Drivers and Interfaces

This page catalogs ROS drivers for maritime sensors, actuators, and communication devices, plus the maritime_interfaces package for standard message definitions.

Maritime Interfaces Package

maritime_interfaces

The ros-maritime organization maintains a package of standard message and service definitions for maritime robotics.

Purpose: - Standardize data formats across maritime ROS packages - Enable interoperability between different systems - Provide maritime-specific message types

Contents: - Sonar messages - Acoustic communication messages - Marine sensor messages - Maritime-specific service definitions

ROS Version: ROS 2

Other Standard Message Packages

marine_msgs

marine_msgs | University of Washington Applied Physics Lab

Standardized ROS message definitions for maritime robotics, providing common data types across the community.
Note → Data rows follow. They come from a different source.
Lemma has_charge d p t :
  has d (fun e => (FundingFeeEventRow.position_id e =? p) && (FundingFeeEventRow.due_date e =? t)) = true
  <-> (p, t) ∈ charges d.
Proof.
  unfold has, charges. rewrite existsb_exists, list_elem_of_fmap. split.
  - intros (e & He & [<-%Z.eqb_eq <-%Z.eqb_eq]%andb_true_iff). exists e.
    split; [done|]. by apply list_elem_of_In.
  - intros (e & [= -> ->] & He%list_elem_of_In). exists e. by rewrite !Z.eqb_refl.
Qed.

(** The database refuses to charge a position twice for a date. *)
Lemma violation_charged d i a pk p t pr r paid ts : (p, t) ∈ charges d ->
  violation d (FundingFeeEventRow.mk i a pk p t pr r paid ts) = Some UniqueViolation.
Proof.
  intros Hk%has_charge. unfold violation, funding_fee_events_constraint.
  cbn [FundingFeeEventRow.position_id FundingFeeEventRow.due_date]. by rewrite Hk.
Qed.

Lemma event_insert_charges_once now amount pk p t price rate :
  steps charges_once (funding_fee_event_insert now amount pk p t price rate).
Proof.
  intros d. unfold funding_fee_event_insert.
  destruct (f32_from_decimal price ≫= _) as [[pr r]| |]; [|done..].
  unfold insert. set (row := FundingFeeEventRow.mk _ _ _ _ _ _ _ _ _).
  destruct (violation d row) as [err|] eqn:Hv.
  - destruct err; cbn [snd]; (split; [exists []; by rewrite app_nil_r|done]).
  - cbn [snd]. split; [by exists [row]|]. unfold charges. cbn. rewrite map_app. intros Hd.
    apply NoDup_app. split_and!; [done| |apply NoDup_singleton].
    intros k Hk ->%list_elem_of_singleton. cbn in Hk. unfold row in Hv.
    by rewrite violation_charged in Hv.
Qed.

(** The same for the database part of the state of [FundingM]. *)
Definition on_fst (R : Db.t -> Db.t -> Prop)
    (s s' : Db.t * list (PublicKey * XxiFundingFeeEvent.t)) : Prop := R s.1 s'.1.

#[export] Instance on_fst_preorder R `{!PreOrder R} : PreOrder (on_fst R).
Proof. unfold on_fst. split; [by intros ?|intros ???; apply transitivity]. Qed.

Lemma db_call_steps {A} R (m : M Db.t Anyhow A) : steps R m -> steps (on_fst R) (db_call m).
Proof. intros Hm [d log]. specialize (Hm d). unfold on_fst, db_call. by destruct (m d). Qed.

Lemma notify_steps R `{!PreOrder R} b pk e : steps (on_fst R) (notify b pk e).
Proof. intros [d log]. unfold on_fst, notify. by destruct b. Qed.

#[local] Hint Resolve db_call_steps notify_steps event_insert_charges_once : sql.

Lemma charge_position_steps now b rate price p :
  steps (on_fst charges_once) (charge_position now b rate price p).
Proof. unfold charge_position. solve_steps; apply db_call_steps; solve_steps. Qed.

(** ** Retrying *)

Lemma generate_keeps {R2} `{Stored R2} `{!Independent R2 FundingFeeEventRow.t}
    now b rate price positions :
  steps (on_fst (keeps R2)) (for_each (charge_position now b rate price) positions).
Proof.
  apply steps_for_each; [apply _|intros p]. unfold charge_position.
  solve_steps; apply db_call_steps; solve_steps. intros d. unfold funding_fee_event_insert.
  destruct (f32_from_decimal price ≫= _) as [[pr r]| |]; [|done..].
  pose proof (insert_frame (R := FundingFeeEventRow.t) (R2 := R2)
    (fun id => FundingFeeEventRow.mk id a (pk_to_string (Position.trader p)) (Position.id p)
       (FundingRate.end_date rate) pr r None now) d) as Hk.
  destruct (insert _ d) as [[e|[]|] d']; exact Hk.
Qed.

Lemma funding_rate_depends now d d' : keeps FundingRateRow.t d d' ->
  get_funding_rate_charged_in_the_last_hour now d' =
    ((get_funding_rate_charged_in_the_last_hour now d).1, d').
Proof.
  unfold keeps, get_funding_rate_charged_in_the_last_hour. intros Hk.
  unfold mbind, M_bind, lift. destruct (to_nearest_hour_in_the_past now) as [t| |]; [|done..].
  rewrite !optional_first_run, Hk. destruct (head _); [|done].
  by destruct (funding_rate_from_row _).
Qed.

Lemma funding_rate_hour now now' d :
  to_nearest_hour_in_the_past (E := SqlError) now' = to_nearest_hour_in_the_past now ->
  get_funding_rate_charged_in_the_last_hour now' d = get_funding_rate_charged_in_the_last_hour now d.
Proof. unfold get_funding_rate_charged_in_the_last_hour, mbind, M_bind, lift. by intros ->. Qed.

Lemma positions_depend t d d' : keeps PositionRow.t d d' ->
  get_all_active_positions_open_before t d' =
    ((get_all_active_positions_open_before t d).1, d').
Proof.
  unfold keeps, get_all_active_positions_open_before, positions_from_rows. intros Hk.
  unfold mbind, M_bind, lift. by rewrite !load_run, Hk.
Qed.

(** What charging a position needs, and what it leaves behind. *)
Definition chargeable (rate : FundingRate.t) (price : Decimal) (p : Position.t) : Prop :=
  is_ok (E := Anyhow) (calculate_funding_fee (Position.quantity p) (FundingRate.rate rate) price
           (Position.trader_direction p)) = true /\
  is_ok (E := SqlError) (f32_from_decimal price) = true /\
  is_ok (E := SqlError) (f32_from_decimal (FundingRate.rate rate)) = true.

Definition charged (rate : FundingRate.t) (d : Db.t) (p : Position.t) : Prop :=
  (Position.id p, FundingRate.end_date rate) ∈ charges d.
(* ===== verification/CoordSettings.v ===== *)
(** * [coordinator/src/settings.rs]: the coordinator's settings and their file

    Read from a TOML file at the start, replaced and written back by the route
    [/api/admin/settings] ([routes/admin.rs]), and copied to the node of the
    coordinator ([node.rs]). *)

From stdpp Require Import base list option strings.
From Stdlib Require Import ZArith Lia.
From S2P Require Import Prelude Machine External Demo Commons SqlTypes Schema Db Funding.

#[local] Open Scope Z_scope.

(** Intervals in nanoseconds. *)
Module XXINodeSettings.
Record t := mk {
  off_chain_sync_interval : Z;
  on_chain_sync_interval : Z;
  fee_rate_sync_interval : Z;
  sub_channel_manager_periodic_check_interval : Z;
  shadow_sync_interval : Z;
}.
End XXINodeSettings.

Module SettingsFile.
Record t `{IdLib} := mk {
  new_positions_enabled : bool;
  xxi : XXINodeSettings.t;
  rollover_window_open_scheduler : string;
  rollover_window_close_scheduler : string;
  close_expired_position_scheduler : string;
  close_liquidated_position_scheduler : string;
  update_user_bonus_status_scheduler : string;
  collect_metrics_scheduler : string;
  generate_funding_fee_events_scheduler : string;
  whitelist_enabled : bool;
  whitelisted_makers : list PublicKey;
  min_quantity : Z;
  maintenance_margin_rate : f32;
  order_matching_fee_rate : f32;
  index_price_source : IndexPriceSource;
  max_leverage : Z;
}.
#[global] Arguments mk {_}.
End SettingsFile.

(** The settings in memory also know where their file is. *)
Module Settings.
Record t `{IdLib} := mk {
  new_positions_enabled : bool;
  xxi : XXINodeSettings.t;
  rollover_window_open_scheduler : string;
  rollover_window_close_scheduler : string;
  close_expired_position_scheduler : string;
  close_liquidated_position_scheduler : string;
  update_user_bonus_status_scheduler : string;
  collect_metrics_scheduler : string;
  generate_funding_fee_events_scheduler : string;
  path : string;
  whitelist_enabled : bool;
  whitelisted_makers : list PublicKey;
  min_quantity : Z;
  maintenance_margin_rate : f32;
  order_matching_fee_rate : f32;
  index_price_source : IndexPriceSource;
  max_leverage : Z;
}.
#[global] Arguments mk {_}.
End Settings.

(** [node.rs: NodeSettings]. *)
Module NodeSettings.
Record t := mk { allow_opening_positions : bool; maintenance_margin_rate : f32; order_matching_fee_rate : f32 }.
End NodeSettings.

Section Settings.
Context `{IL : IdLib}.

Definition settings_from_file (file : SettingsFile.t) (path : string) : Settings.t :=
  Settings.mk (SettingsFile.new_positions_enabled file) (SettingsFile.xxi file)
    (SettingsFile.rollover_window_open_scheduler file) (SettingsFile.rollover_window_close_scheduler file)
    (SettingsFile.close_expired_position_scheduler file) (SettingsFile.close_liquidated_position_scheduler file)
    (SettingsFile.update_user_bonus_status_scheduler file) (SettingsFile.collect_metrics_scheduler file)
    (SettingsFile.generate_funding_fee_events_scheduler file) path (SettingsFile.whitelist_enabled file)
    (SettingsFile.whitelisted_makers file) (SettingsFile.min_quantity file) (SettingsFile.maintenance_margin_rate file)
    (SettingsFile.order_matching_fee_rate file) (SettingsFile.index_price_source file) (SettingsFile.max_leverage file).
(** [impl From<Settings> for SettingsFile]. *)
Definition settings_file_from (value : Settings.t) : SettingsFile.t :=
  SettingsFile.mk (Settings.new_positions_enabled value) (Settings.xxi value)
    (Settings.rollover_window_open_scheduler value) (Settings.rollover_window_close_scheduler value)
    (Settings.close_expired_position_scheduler value) (Settings.close_liquidated_position_scheduler value)
    (Settings.update_user_bonus_status_scheduler value) (Settings.collect_metrics_scheduler value)
    (Settings.generate_funding_fee_events_scheduler value) false
    (Settings.whitelisted_makers value) (Settings.min_quantity value) (Settings.maintenance_margin_rate value)
    (Settings.order_matching_fee_rate value) (Settings.index_price_source value) (Settings.max_leverage value).
Definition to_node_settings (s : Settings.t) : NodeSettings.t :=
  NodeSettings.mk (Settings.new_positions_enabled s) (Settings.maintenance_margin_rate s) (Settings.order_matching_fee_rate s).
Definition settings_update (s : Settings.t) (file : SettingsFile.t) : Settings.t := settings_from_file file (Settings.path s).
End Settings.

(** [toml], which writes intervals as whole seconds. *)
Class TomlLib `{IL : IdLib} := {
  toml_to_string_pretty : SettingsFile.t -> option string;
  toml_from_str : string -> option SettingsFile.t;
}.
Definition whole_seconds (s : XXINodeSettings.t) : Prop :=
  Forall (fun interval => interval mod NANOS_PER_SEC = 0)
    [XXINodeSettings.off_chain_sync_interval s; XXINodeSettings.on_chain_sync_interval s;
     XXINodeSettings.fee_rate_sync_interval s; XXINodeSettings.sub_channel_manager_periodic_check_interval s;
     XXINodeSettings.shadow_sync_interval s].
Class TomlLaws `(TL : TomlLib) : Prop := {
  toml_roundtrip f text : whole_seconds (SettingsFile.xxi f) -> toml_to_string_pretty f = Some text ->
    toml_from_str text = Some f;
}.

(** The coordinator's settings, those of its node and of the node library, and the
    text of the file. *)
Module SettingsState.
Record t `{IdLib} := mk {
  settings : Settings.t;
  node_settings : NodeSettings.t;
  xxi_settings : XXINodeSettings.t;
  file : string;
}.
#[global] Arguments mk {_}.
End SettingsState.

Section Server.
Context `{TL : TomlLib}.
(** Creating and writing the file: the result, and what the file then holds. *)
Context (write_all : string -> string -> outcome string unit * string).

Definition SettingsM (A : Type) : Type := M SettingsState.t Anyhow A.

(** [Settings::new] of a file's text, and what [bin/coordinator.rs] makes of it. *)
Definition settings_new (data path : string) : outcome Anyhow Settings.t :=
  settings ← ok_or (Msg "Unable to parse settings file") (toml_from_str data);
  Ok (settings_from_file settings path).
Definition start_coordinator (data path : string) : outcome Anyhow SettingsState.t :=
  settings ← settings_new data path;
  Ok (SettingsState.mk settings (to_node_settings settings) (Settings.xxi settings) data).

Definition write_to_file : SettingsM unit := fun s =>
  match toml_to_string_pretty (settings_file_from (SettingsState.settings s)) with
  | None => (Err (Msg "Unable to serialize settings to TOML format"), s)
  | Some data =>
    let '(r, file) := write_all data (SettingsState.file s) in
    (map_err Msg r, SettingsState.mk (SettingsState.settings s) (SettingsState.node_settings s) (SettingsState.xxi_settings s) file)
  end.
(** [routes::admin::update_settings]. *)
Definition update_settings (updated_settings : SettingsFile.t) : SettingsM unit :=
  modify (fun s => SettingsState.mk (settings_update (SettingsState.settings s) updated_settings)
    (SettingsState.node_settings s) (SettingsState.xxi_settings s) (SettingsState.file s));;
  write_to_file;;
  modify (fun s => SettingsState.mk (SettingsState.settings s) (SettingsState.node_settings s)
    (Settings.xxi (SettingsState.settings s)) (SettingsState.file s)).
End Server.

(** ** What a restart forgets *)

Definition with_whitelist_enabled `{IdLib} (v : bool) (f : SettingsFile.t) : SettingsFile.t :=
  SettingsFile.mk (SettingsFile.new_positions_enabled f) (SettingsFile.xxi f) (SettingsFile.rollover_window_open_scheduler f)
    (SettingsFile.rollover_window_close_scheduler f) (SettingsFile.close_expired_position_scheduler f)
    (SettingsFile.close_liquidated_position_scheduler f) (SettingsFile.update_user_bonus_status_scheduler f)
    (SettingsFile.collect_metrics_scheduler f) (SettingsFile.generate_funding_fee_events_scheduler f) v
    (SettingsFile.whitelisted_makers f) (SettingsFile.min_quantity f) (SettingsFile.maintenance_margin_rate f)
    (SettingsFile.order_matching_fee_rate f) (SettingsFile.index_price_source f) (SettingsFile.max_leverage f).

Section Spec.
Context `{TLaws : TomlLaws}.
Context (write_all : string -> string -> outcome string unit * string).

Lemma settings_file_of_file f path : settings_file_from (settings_from_file f path) = with_whitelist_enabled false f.
Proof using Type. reflexivity. Qed.

Lemma update_settings_run f (s s' : SettingsState.t) u : (forall data old, (write_all data old).1 = Ok tt -> (write_all data old).2 = data) ->
  whole_seconds (SettingsFile.xxi f) -> update_settings write_all f s = (Ok u, s') ->
  let path := Settings.path (SettingsState.settings s) in
  s' = SettingsState.mk (settings_from_file f path) (SettingsState.node_settings s) (SettingsFile.xxi f) (SettingsState.file s') /\
  toml_from_str (SettingsState.file s') = Some (with_whitelist_enabled false f).
Proof using TLaws.
  intros Hwrite Hxxi ([] & s1 & [= <-] & ([] & s2 & Hw & [= _ <-])%M_bind_ok)%M_bind_ok. cbn zeta.
  unfold write_to_file in Hw. cbn [SettingsState.settings SettingsState.file] in Hw. unfold settings_update in Hw. rewrite settings_file_of_file in Hw.
  destruct (toml_to_string_pretty _) as [data|] eqn:Ht; [|discriminate Hw].
  destruct (write_all data _) as [r file] eqn:Hf. cbn in Hw. injection Hw as Hr <-. destruct r as [[]|e|]; try discriminate Hr.
  cbn. split; [reflexivity|]. apply toml_roundtrip in Ht; [|done].
  specialize (Hwrite data (SettingsState.file s)). rewrite Hf in Hwrite. cbn in Hwrite. by rewrite Hwrite.
Qed.
End Spec.

(** ** A coordinator with one maker on its whitelist *)

Definition demo_settings_file : SettingsFile.t (H := demo_id) :=
  SettingsFile.mk true (XXINodeSettings.mk NANOS_PER_SEC NANOS_PER_SEC NANOS_PER_SEC NANOS_PER_SEC NANOS_PER_SEC)
    "0 0 15 * * 5" "0 0 15 * * 6" "0 0 1 * * *" "0 0 1 * * *" "0 0 0 * * *" "0 * * * * *" "0 0 * * * *" true ["maker"%string]
    1 (f32_of_Z 0) (f32_of_Z 0) Bitmex 5.

#[export] Instance index_price_source_eq_dec : EqDecision IndexPriceSource.
Proof. solve_decision. Defined.
#[export] Instance xxi_node_settings_eq_dec : EqDecision XXINodeSettings.t.
Proof. solve_decision. Defined.
#[export] Instance settings_file_eq_dec `{IdLib} : EqDecision SettingsFile.t.
Proof. solve_decision. Defined.
(** It reads and writes this one file, with and without the whitelist. *)
#[export] Instance demo_toml : TomlLib := {|
  toml_to_string_pretty f :=
    if decide (f = demo_settings_file) then Some "on"%string
    else if decide (f = with_whitelist_enabled false demo_settings_file) then Some "off"%string else None;
  toml_from_str s :=
    if decide (s = "on"%string) then Some demo_settings_file
    else if decide (s = "off"%string) then Some (with_whitelist_enabled false demo_settings_file) else None;
|}.
#[export] Instance demo_toml_laws : TomlLaws demo_toml.
Proof. split. intros f text _. cbn [toml_to_string_pretty toml_from_str demo_toml]. repeat case_decide; naive_solver. Qed.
Features: - USBL position messages - DVL velocity and bottom track - Maritime navigation data types - Acoustic communication messages - ROS 1 and ROS 2 support

Status: Actively maintained with ROS 2 support

Why Use It: Provides community-standard message definitions that promote interoperability between different maritime robotics projects.

marine_acoustic_msgs

Message definitions specifically for acoustic sensors and communication in marine environments. (No current public repository link available.)

Sonar Drivers

Imaging Sonar

ping360_sonar - Manufacturer: Blue Robotics Ping360 - Type: Mechanically scanning imaging sonar - ROS Version: ROS 1 - Features: - Point cloud generation - Configurable range and gain - Angular resolution control - Image and scan data output

Multibeam Sonar

Various manufacturers provide multibeam sonar systems. Drivers are often manufacturer-specific or use generic interfaces:

  • Teledyne BlueView series
  • Oculus multibeam imaging sonar
  • Nortek multibeam systems

Integration Approaches: - Manufacturer SDKs wrapped in ROS nodes - Generic multibeam interfaces - Point cloud output for SLAM integration

Forward-Looking Sonar (FLS)

Used for obstacle avoidance and navigation: - Short-range detection - Real-time obstacle mapping - Integration with autonomy systems

DVL (Doppler Velocity Log)

Essential for underwater navigation.

Common Manufacturers: - Teledyne RDI: Workhorse, Explorer DVL - Nortek: DVL1000, DVL500 - LinkQuest: NavQuest series - Water Linked: DVL A50

⚠️ Note: The waterlinked/dvl-a50-ros-driver GitHub repository is archived (last push 2024-02-26).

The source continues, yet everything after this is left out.